Sandy Bales of Champaign-Urbana, who is a longtime advocate of protecting the Middle Fork River, attended the public hearing.
Bales said the protected scenic river supports wildlife, flora and fauna as well as family recreation with thousands of people floating the river annually. The pollutants leaching into underground water resources and into the river, she said, affect the water quality. She said the river is also moving and eroding away at the land between the impoundments and the river.
"What if the whole thing breaches and comes into the river?" she said. "If Dynegy would do the right thing and remove that from that fragile position where it could breach and ruin Illinois' only scenic river; if they would do the right thing and clean that up properly, that would set a precedent for what other power plants might do. So they could do the right thing, and it would make a huge difference for a lot of rivers and people and wildlife."
Bales said protecting the river is leaving a legacy for future generations like her grandchildren. She and her husband canoed the Middle Fork for many years.
"We love that river so much. ... We had so much fun with friends and family," she said. "All that stuff is precious, and even if you're not one of the people using it, everything is connected, and it's all precious. Clean water is important."
In addition to the idle power plant, coal-ash impoundments and other infrastructure like parking lots, the site includes a lake and a former campground that was also closed by Dynegy.
About coal-combustion residuals
Coal-combustion residuals, commonly called coal ash, is the material that remains after burning coal for electricity and includes fly ash, bottom ash, boiler slag and flue gas desulfurized gypsum.

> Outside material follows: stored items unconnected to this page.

(* ===== verification/WorkQueue.v ===== *)
(** * The work queue of the HTTP server ([hw-http/wq.c], [hw-http/utlist.h])

    A queue of client sockets between threads: a doubly linked list on a heap
    of items, guarded by a mutex, with a condition variable for threads that
    wait for an item.

    The critical sections are functions of the queue.  The threads are a state
    machine: each thread is at a point of [wq_push] or [wq_pop], a thread that
    does not hold the mutex can only ask for it, and a thread that waits sleeps
    until it is woken by the broadcast of a push, or for no reason, as POSIX
    allows.  Addresses of new items are any that are not in use. *)
From S2P Require Import Prelude Bytes.

(** ** The queue *)

Record wq_item := mk_item { client_socket_fd : Z; next : Z; prev : Z }.
Record wq := mk_wq { size : Z; head : Z; items : gmap Z wq_item }.

Definition wq_init : wq := mk_wq 0 NULL ∅.

Definition item_at (p : Z) : M wq wq_item := λ q,
  match items q !! p with Some i => Ok (i, q) | None => Err BadAccess end.
Definition set_head (p : Z) : M wq unit := modify (λ q, mk_wq (size q) p (items q)).
Definition set_size (n : Z) : M wq unit := modify (λ q, mk_wq n (head q) (items q)).
Definition set_item (p : Z) (f : wq_item → wq_item) : M wq unit :=
  i ← item_at p; modify (λ q, mk_wq (size q) (head q) (<[p := f i]> (items q))).
Definition with_next (n : Z) (i : wq_item) : wq_item := mk_item (client_socket_fd i) n (prev i).
Definition with_prev (p : Z) (i : wq_item) : wq_item := mk_item (client_socket_fd i) (next i) p.

Definition DL_APPEND (add : Z) : M wq unit :=
  h ← gets head;
  if negb (h =? NULL) then
    i ← item_at h; set_item add (with_prev (prev i)) ;;
    i ← item_at h; set_item (prev i) (with_next add) ;;
    set_item h (with_prev add) ;;
    set_item add (with_next NULL)
  else
    set_head add ;;
    set_item add (with_prev add) ;;
    set_item add (with_next NULL).

(** [DL_DELETE(head, head)]: the first item. *)
Definition DL_DELETE : M wq unit :=
  del ← gets head;
  i ← item_at del;
  ASSERT (negb (prev i =? NULL)) ;;
  if prev i =? del then set_head NULL
  else
    set_item (next i) (with_prev (prev i)) ;;
    set_head (next i).

(** The critical section of [wq_push] up to the broadcast, with the address
    that [calloc] returns, which is not checked. *)
Definition push_item (wq_item fd : Z) : M wq unit :=
  (if wq_item =? NULL then throw BadAccess else mret tt) ;;
  modify (λ q, mk_wq (size q) (head q) (<[wq_item := mk_item fd 0 0]> (items q))) ;;
  DL_APPEND wq_item ;;
  n ← gets size; set_size (int32 (n + 1)).

(** The critical section of [wq_pop] after the loop: the item and its socket. *)
Definition pop_item : M wq (Z * Z) :=
  wq_item ← gets head;
  i ← item_at wq_item;
  n ← gets size; set_size (int32 (n - 1)) ;;
  DL_DELETE ;;
  mret (wq_item, client_socket_fd i).

Definition free_item (wq_item : Z) : M wq unit := λ q,
  match items q !! wq_item with
  | Some _ => Ok (tt, mk_wq (size q) (head q) (delete wq_item (items q)))
  | None => Err BadAccess
  end.

(** ** Threads *)

(** Where a thread is: outside, or before the action that is named. *)
Inductive pc :=
  | Outside
  | PopLock | PopCheck | PopWait | PopTake | PopUnlock (wq_item fd : Z) | PopFree (wq_item fd : Z)
  | PushLock (fd : Z) | PushAdd (fd : Z) | PushBroadcast | PushUnlock.

#[export] Instance pc_eq_dec : EqDecision pc.
Proof. solve_decision. Defined.

(** [pushed] and [popped] are the sockets so far, in the order in which the
    calls of [wq_push] had the mutex and the calls of [wq_pop] took them. *)
Record world := mk_world { queue : wq; mutex : option Z; pcs : gmap Z pc; pushed : list Z; popped : list Z }.

Definition pc_of (w : world) (t : Z) : pc := default Outside (pcs w !! t).
Definition goto (t : Z) (p : pc) (w : world) : world := mk_world (queue w) (mutex w) (<[t := p]> (pcs w)) (pushed w) (popped w).
Definition lock (m : option Z) (w : world) : world := mk_world (queue w) m (pcs w) (pushed w) (popped w).
Definition with_queue (q : wq) (w : world) : world := mk_world q (mutex w) (pcs w) (pushed w) (popped w).

(** A thread that waits goes on to ask for the mutex. *)
Definition woken (p : pc) : pc := match p with PopWait => PopLock | p => p end.

(** One action of a thread: [None] when it cannot go on. *)
Definition thread_step (t new : Z) (w : world) : option (result world) :=
  match pc_of w t with
  | Outside | PopWait => None
  | PopLock => match mutex w with None => Some (Ok (goto t PopCheck (lock (Some t) w))) | Some _ => None end
  | PopCheck =>
      if size (queue w) =? 0 then Some (Ok (goto t PopWait (lock None w))) else Some (Ok (goto t PopTake w))
  | PopTake => Some (match pop_item (queue w) with
      | Ok ((i, fd), q) => Ok (goto t (PopUnlock i fd) (mk_world q (mutex w) (pcs w) (pushed w) (popped w ++ [fd])))
      | Err f => Err f
      end)
  | PopUnlock i fd => Some (Ok (goto t (PopFree i fd) (lock None w)))
  | PopFree i fd => Some (match free_item i (queue w) with Ok (_, q) => Ok (goto t Outside (with_queue q w)) | Err f => Err f end)
  | PushLock fd => match mutex w with None => Some (Ok (goto t (PushAdd fd) (lock (Some t) w))) | Some _ => None end
  | PushAdd fd => Some (match push_item new fd (queue w) with
      | Ok (_, q) => Ok (goto t PushBroadcast (mk_world q (mutex w) (pcs w) (pushed w ++ [fd]) (popped w)))
      | Err f => Err f
      end)
  | PushBroadcast => Some (Ok (goto t PushUnlock (mk_world (queue w) (mutex w) (woken <$> pcs w) (pushed w) (popped w))))
  | PushUnlock => Some (Ok (goto t Outside (lock None w)))
  end.

Definition start : world := mk_world wq_init None ∅ [] [].

(** The queue holds fewer than 2^31 - 1 items. *)
Definition has_room (w : world) : Prop := size (queue w) < 2 ^ 31 - 1.

Inductive step (w : world) : world → Prop :=
  | step_pop t : pc_of w t = Outside → step w (goto t PopLock w)
  | step_push t fd : pc_of w t = Outside → step w (goto t (PushLock fd) w)
  | step_run t new w' : 0 < new → items (queue w) !! new = None → has_room w → thread_step t new w = Some (Ok w') → step w w'
  | step_spurious t : pc_of w t = PopWait → step w (goto t PopLock w).

Inductive reachable : world → Prop :=
  | reachable_start : reachable start
  | reachable_step w w' : reachable w → step w w' → reachable w'.

(** ** The list *)

(** The [i]th item of the list [xs] of addresses and sockets; the first item
    points back to the last one. *)
Definition node (xs : list (Z * Z)) (i : nat) (fd : Z) : wq_item :=
  mk_item fd (default 0 (xs.*1 !! S i)) (default 0 (match i with O => last xs.*1 | S j => xs.*1 !! j end)).

Record dl (q : wq) (xs : list (Z * Z)) : Prop := {
  dl_head : head q = default 0 (xs.*1 !! O);
  dl_size : size q = len xs;
  dl_nodup : NoDup xs.*1;
  dl_pos : Forall (λ a, 0 < a) xs.*1;
  dl_items i a fd : xs !! i = Some (a, fd) → items q !! a = Some (node xs i fd)
}.

(** What is not in the list is not touched. *)
Definition elsewhere (xs : list (Z * Z)) (q q' : wq) : Prop := ∀ b, b ∉ xs.*1 → items q' !! b = items q !! b.

Lemma wp_item_at p i (Q : wq_item → wq → Prop) q : items q !! p = Some i → Q i q → wp (item_at p) Q q.
Proof. unfold wp, item_at. by intros ->. Qed.
Lemma wp_set_item p f i (Q : unit → wq → Prop) q : items q !! p = Some i → Q tt (mk_wq (size q) (head q) (<[p := f i]> (items q))) → wp (set_item p f) Q q.
Proof. intros Hi HQ. unfold set_item. wp_step. by eapply wp_item_at. Qed.

Lemma addr_inj (xs : list (Z * Z)) i j a fd fd' : NoDup xs.*1 → xs !! i = Some (a, fd) → xs !! j = Some (a, fd') → i = j.
Proof. intros Hn Hi Hj. eapply (NoDup_lookup xs.*1); [done|rewrite list_lookup_fmap, Hi; done|by rewrite list_lookup_fmap, Hj]. Qed.

Lemma in_addrs (xs : list (Z * Z)) i a fd : xs !! i = Some (a, fd) → a ∈ xs.*1.
Proof. intros H. apply list_elem_of_fmap. exists (a, fd). split; [done|]. by eapply list_elem_of_lookup_2. Qed.

Lemma fst_lookup (xs : list (Z * Z)) i a fd : xs !! i = Some (a, fd) → xs.*1 !! i = Some a.
Proof. intros H. by rewrite list_lookup_fmap, H. Qed.

(** Appending: the last item points to the new one, the first one back to it. *)
Lemma node_append xs i a fd b fdb : xs !! i = Some (b, fdb) →
  node (xs ++ [(a, fd)]) i fdb =
    mk_item fdb (if decide (S i = length xs) then a else next (node xs i fdb)) (if decide (i = O) then a else prev (node xs i fdb)).
Proof.
  intros Hi. pose proof (lookup_lt_Some _ _ _ Hi) as Hlt. unfold node. cbn [next prev]. rewrite fmap_app. cbn [fmap list_fmap fst]. f_equal.
  - case_decide as E.
    + rewrite list_lookup_middle; [done|]. by rewrite length_fmap.
    + by rewrite lookup_app_l by (rewrite length_fmap; lia).
  - destruct i as [|j]; [by rewrite last_snoc|]. rewrite decide_False by done. by rewrite lookup_app_l by (rewrite length_fmap; lia).
Qed.

Lemma node_last xs a fd : node (xs ++ [(a, fd)]) (length xs) fd = mk_item fd 0 (default a (last xs.*1)).
Proof.
  unfold node. rewrite fmap_app. cbn [fmap list_fmap fst]. f_equal.
  - rewrite lookup_ge_None_2; [done|]. rewrite length_app, length_fmap. cbn. lia.
  - destruct xs as [|x xs]; [done|]. cbn [length]. rewrite lookup_app_l by (rewrite length_fmap; cbn; lia).
    rewrite last_lookup, length_fmap. cbn [length Nat.pred]. destruct ((x :: xs).*1 !! length xs) eqn:E; [done|].
    apply lookup_ge_None in E. rewrite length_fmap in E. cbn in E. lia.
Qed.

The ash can contain a broad range of substances that can be toxic in high-enough concentrations, including arsenic, selenium and cadmium, according to the U.S. Environmental Protection Agency. CCRs — as the agency refers to coal-combustion residuals — are one of the largest waste streams in the nation and are not considered hazardous waste by EPA standards.

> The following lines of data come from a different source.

(** One more occurrence of a word that is in the list. *)
Lemma counts_increment wclist h ws ks w i a p ps n : heads h !! wclist = Some p → chain h p ps → NoDup ps → Forall2 (entry h ws) ps ks →
  counts wclist h ws ks → ps !! i = Some a → ks !! i = Some w → nodes h !! a = Some n → len ws < 2 ^ 31 - 1 →
  counts wclist (mk_heap (<[a := mk_wc (word n) (int32 (count n + 1)) (next n)]> (nodes h)) (strs h) (heads h) (mallocs h)) (ws ++ [w]) ks.
Proof.
  intros Hp Hc Hd He [_ (Hk1 & Hk2 & Hk3) Hns Hss] Ha Hw Hn Hl. split; cbn [heads nodes strs mallocs].
  - exists p, ps. split; [done|]. split_and!; [|done|].
    + eapply list_chain_ext; [|done]. intros b m Hb Hm. cbn [nodes]. destruct (decide (b = a)) as [->|].
      * rewrite lookup_insert_eq. eexists. split; [done|]. cbn. congruence.
      * rewrite lookup_insert_ne by done. by exists m.
    + apply Forall2_same_length_lookup_2; [by eapply Forall2_length|]. intros j b κ Hb Hκ.
      destruct (Forall2_index _ _ _ _ _ _ He Hb Hκ) as (m & Hm & Hs & Hcn). unfold entry. cbn [nodes strs]. rewrite occ_snoc. destruct (decide (b = a)) as [->|Hne].
      * assert (j = i) as -> by (eapply (NoDup_lookup ps); done). rewrite lookup_insert_eq. eexists. split; [done|]. cbn [word count]. simplify_eq.
        split; [done|]. rewrite decide_True by done. pose proof (occ_bound w ws). rewrite Hcn, (signed_small 32) by lia. done.
      * rewrite lookup_insert_ne by done. exists m. split; [done|]. split; [done|]. rewrite decide_False; [lia|]. intros ->. apply Hne.
        assert (j = i) as -> by (eapply (NoDup_lookup ks); done). congruence.
  - split_and!; [done| |done]. intros v. rewrite elem_of_app, list_elem_of_singleton, <-Hk2. split; [by left|]. intros [? | ->]; [done|]. by eapply list_elem_of_lookup_2.
  - intros q [m Hm]. destruct (decide (q = a)) as [->|]; [apply Hns; by exists n|]. rewrite lookup_insert_ne in Hm by done. apply Hns. by exists m.
  - exact Hss.
Qed.

(** A new node at the front. *)
Lemma counts_add wclist h ws ks w i j : counts wclist h ws ks → w ∉ ks → zero_free w → (mallocs h ≤ i)%nat → (i < j)%nat → malloc_ret i ≠ NULL → malloc_ret j ≠ NULL →
  ∃ p, heads h !! wclist = Some p ∧
  counts wclist (mk_heap (<[malloc_ret i := mk_wc (malloc_ret j) 1 p]> (nodes h)) (<[malloc_ret j := w]> (strs h)) (<[wclist := malloc_ret i]> (heads h)) (S j)) (ws ++ [w]) (w :: ks).
Proof.
  intros [(p & ps & Hp & Hc & Hd & He) (Hk1 & Hk2 & Hk3) Hns Hss] Hw Hz Hi Hj Hni Hnj. exists p. split; [done|].
  assert (Hfi : ∀ q, is_Some (nodes h !! q) → q ≠ malloc_ret i) by (intros q Hq; eapply not_allocated; [by apply Hns|lia|done]).
  assert (Hfj : ∀ q, is_Some (strs h !! q) → q ≠ malloc_ret j) by (intros q Hq; eapply not_allocated; [by apply Hss|lia|done]).
  assert (Hps : ∀ a, a ∈ ps → a ≠ malloc_ret i) by (intros a Ha; apply Hfi; by eapply chain_elem).
  split; cbn [heads nodes strs mallocs].
  - exists (malloc_ret i), (malloc_ret i :: ps). rewrite lookup_insert_eq. split; [done|]. split_and!.
    + cbn [chain nodes]. split; [done|]. split; [done|]. eexists. rewrite lookup_insert_eq. split; [done|]. cbn [next]. eapply list_chain_ext; [|done].
      intros a n Ha Hn. exists n. cbn [nodes]. rewrite lookup_insert_ne by (symmetry; by apply Hps). done.
    + apply NoDup_cons. split; [|done]. intros Ha. by apply (Hps _ Ha).
    + constructor.
      * eexists. cbn [nodes strs]. rewrite lookup_insert_eq. split; [done|]. cbn [word count]. rewrite lookup_insert_eq. split; [done|].
        rewrite occ_snoc, decide_True, occ_absent by (by rewrite <-?Hk2). done.
      * assert (He' : Forall2 (entry h (ws ++ [w])) ps ks).
        { apply Forall2_same_length_lookup_2; [by eapply Forall2_length|]. intros k a κ Ha Hκ. destruct (Forall2_index _ _ _ _ _ _ He Ha Hκ) as (n & H1 & H2 & H3).
          exists n. split; [done|]. split; [done|]. rewrite occ_snoc, decide_False; [lia|]. intros ->. apply Hw. by eapply list_elem_of_lookup_2. }
        eapply Forall2_entry_ext; [..|exact He']; cbn [nodes strs].
        -- intros a Ha. rewrite lookup_insert_ne by (symmetry; by apply Hps). done.
        -- intros a Ha. rewrite lookup_insert_ne by (symmetry; by apply Hfj). done.
  - split_and!; [by apply NoDup_cons| |by constructor]. intros v. rewrite elem_of_cons, elem_of_app, list_elem_of_singleton, Hk2. tauto.
  - intros q [m Hm]. destruct (decide (q = malloc_ret i)) as [->|]; [exists i; cbn; split; [lia|done]|]. rewrite lookup_insert_ne in Hm by done.
    destruct (Hns q) as (k & Hk & <-); [by exists m|]. exists k. cbn. split; [lia|done].
  - intros q [m Hm]. destruct (decide (q = malloc_ret j)) as [->|]; [exists j; cbn; split; [lia|done]|]. rewrite lookup_insert_ne in Hm by done.
    destruct (Hss q) as (k & Hk & <-); [by exists m|]. exists k. cbn. split; [lia|done].
Qed.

But CCR impoundments have been under much more scrutiny from the EPA since 2008 after the massive coal ash spill at the Tennessee Valley Authority's Kingston facility, which flooded more than 300 acres, damaging homes and property and the Emory and Clinch rivers, which experienced fish kills.

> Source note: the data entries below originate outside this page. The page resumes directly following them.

(** * AnkhWaveStudio WASM plugin templates: effect and instrument

    Shallow embedding of
      src/audio/plugins/wasm/templates/effect_template.c
      src/audio/plugins/wasm/templates/instrument_template.c

    C [float] is IEEE-754 binary32.  It is modelled by the Standard
    Library's executable specification of binary floating point
    ([spec_float], round to nearest even) at precision 24 and maximal
    exponent 128, so NaN, the infinities and signed zeros behave as they do
    in the compiled module.  C [int] is modelled by [Z]: the signed
    arithmetic of the source is index arithmetic and MIDI offsets, whose
    overflow is undefined in C and does not occur for buffers that fit the
    address space; the only unsigned arithmetic (the noise generator) has
    its reduction modulo 2^32 written out.  Loop counters that start at 0
    and count up are [nat].  The file-scope variables of each template
    form a record that every function takes and returns; the arrays are
    lists read with [!!] and written with [<[ _ := _ ]>], and the buffers
    passed by the host are lists as well. *)

From Stdlib Require Import ZArith Bool Lia.
From Stdlib Require Import Floats.SpecFloat.
From stdpp Require Import base list.

Local Open Scope Z_scope.

(* ====================================================================== *)
(** * Binary32 arithmetic *)
(* ====================================================================== *)

Module F32.

(** The type of C [float] values. *)
Abbreviation float := spec_float.

Definition prec : Z := 24.
Definition emax : Z := 128.

Definition add : float -> float -> float := SFadd prec emax.
Definition sub : float -> float -> float := SFsub prec emax.
Definition mul : float -> float -> float := SFmul prec emax.
Definition div : float -> float -> float := SFdiv prec emax.
Definition fabsf : float -> float := SFabs.

(** C comparison operators; every comparison with NaN is false. *)
Definition lt (x y : float) : bool := SFltb x y.
Definition le (x y : float) : bool := SFleb x y.
Definition gt (x y : float) : bool := lt y x.
Definition ge (x y : float) : bool := le y x.

(** Conversion of a C [int] to [float] (round to nearest even). *)
Definition of_int (z : Z) : float := binary_normalize prec emax z 0 false.

(** The cast [(int)x]: truncation toward zero.  The cast is undefined in C
    for NaN and the infinities; they are sent to 0 here. *)
Definition to_int (x : float) : Z :=
  match x with
  | S754_finite s m e =>
      let a := match e with
               | Zneg p => Z.shiftr (Zpos m) (Zpos p)
               | _ => Z.shiftl (Zpos m) e
               end in
      if s then - a else a
  | _ => 0
  end.
(** * EnergyHub: metering ingest, invoice calculation and reconciliation

    A shallow embedding of the three services of the backend
    ([nem12_service.py], [invoice_calculator.py] together with the part of
    [tariff_fetcher.py] it calls, and [reconciliation_engine.py]) and the
    properties of the written specification checked against them.

    Conventions of the embedding.
    - A [Decimal] and a Python float are embedded as the rational they
      denote ([Q]).
    - [Decimal] arithmetic rounds a result of more than 28 significant digits
      to 28.  The rounding is modelled where a quotient is taken ([dec] in
      [pct_diff_of]) and where it makes the code raise ([quantize]); the
      sums, differences and products of amounts are taken without it, which
      is what the code computes as long as they have at most 28 significant
      digits.
    - binary64 rounding is modelled where a float is made from an exact
      value: [fl] for [float(x)] of a [Decimal] and for the true division of
      two ints; [round(x, 2)] then rounds the value of that float, and its
      result is embedded as the multiple of 0.01 it names.  The additions of
      the readings of a meter are taken as exact sums.  Infinite and NaN
      readings and float overflow are outside the model.
    - A date is its proleptic Gregorian ordinal ([date.toordinal()]).
    - Exceptions are values of [exn]; a fallible computation returns
      [result A].
    - The string functions of the Python runtime that the services call
      ([strip], [isdigit], [int], [float], [strptime], [lower], ...) are an
      interface, [PyRuntime]; every theorem holds for any implementation of
      it, and [ascii_runtime] is the instance used to run the code on
      concrete files.
    - The per-instance registries ([_file_data], [_invoices]) are arguments:
      a function that looks a file id up takes what the registry holds for
      it.  Generated ids and time stamps are left out, and the sentences of
      notes and recommendations are kept by kind with their figures. *)

From Stdlib Require Import ZArith QArith Qround Qabs String Ascii List Sorted Lia Lqa.
From stdpp Require Import gmap strings list.
Import ListNotations.

Set Warnings "-register-all".
Local Open Scope Q_scope.

(** ** Exceptions and results *)

Inductive exn : Type :=
| ValueError (msg : string)
| TypeError
| ZeroDivisionError
| AttributeError
| InvalidOperation.

Inductive result (A : Type) : Type :=
| Ok (a : A)
| Raise (e : exn).
Arguments Ok {A} a.
Arguments Raise {A} e.

Definition rbind {A B : Type} (r : result A) (k : A -> result B) : result B :=
  match r with
  | Ok a => k a
  | Raise e => Raise e
  end.

Notation "x <- r ;; k" := (rbind r (fun x => k))
  (at level 100, r at next level, right associativity).

Definition is_ok {A : Type} (r : result A) : bool :=
  match r with Ok _ => true | Raise _ => false end.

(** ** Numbers *)

Definition Qltb (a b : Q) : bool := negb (Qle_bool b a).

(** [Decimal.quantize(Decimal('0.01'), rounding=ROUND_HALF_UP)]: the nearest
    multiple of 0.01, a tie going away from zero. *)
Definition quantize_cents (q : Q) : Z :=
  let k := Qfloor (Qabs q * 100 + (1 # 2)) in
  if Qle_bool 0 q then k else (- k)%Z.

Definition quantize2 (q : Q) : Q := inject_Z (quantize_cents q) / 100.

The public health and environmental hazards from unsafe coal-ash dumping have been known for many years, according to the Prairie Rivers Network, the local nonprofit organization that advocates for local waterways. Prairie Rivers maintains that coal ash poses an increased risk of cancer, learning disabilities, neurological disorders, birth defects, reproductive failure, asthma and other sicknesses, and also threatens aquatic life in waterways. Coal-ash runoff contains small amounts of harmful metals like selenium that can slowly build up in aquatic food chains, according to Prairie Rivers.
The EPA has proposed regulating coal ash by 2014 to address risks from disposal of the waste generated by electric utilities and independent power producers. The EPA has proposed listing CCRs as special wastes subject to regulation when destined for disposal in landfills or surface impoundments or regulating coal ash as a nonhazardous waste, according to the agency's website. But that has generated controversy in Washington as some lawmakers have expressed concern with the EPA's possible regulation of coal ash negatively affecting industries that have found safe uses for the byproduct, such as in the manufacture of concrete, shingles and wallboard.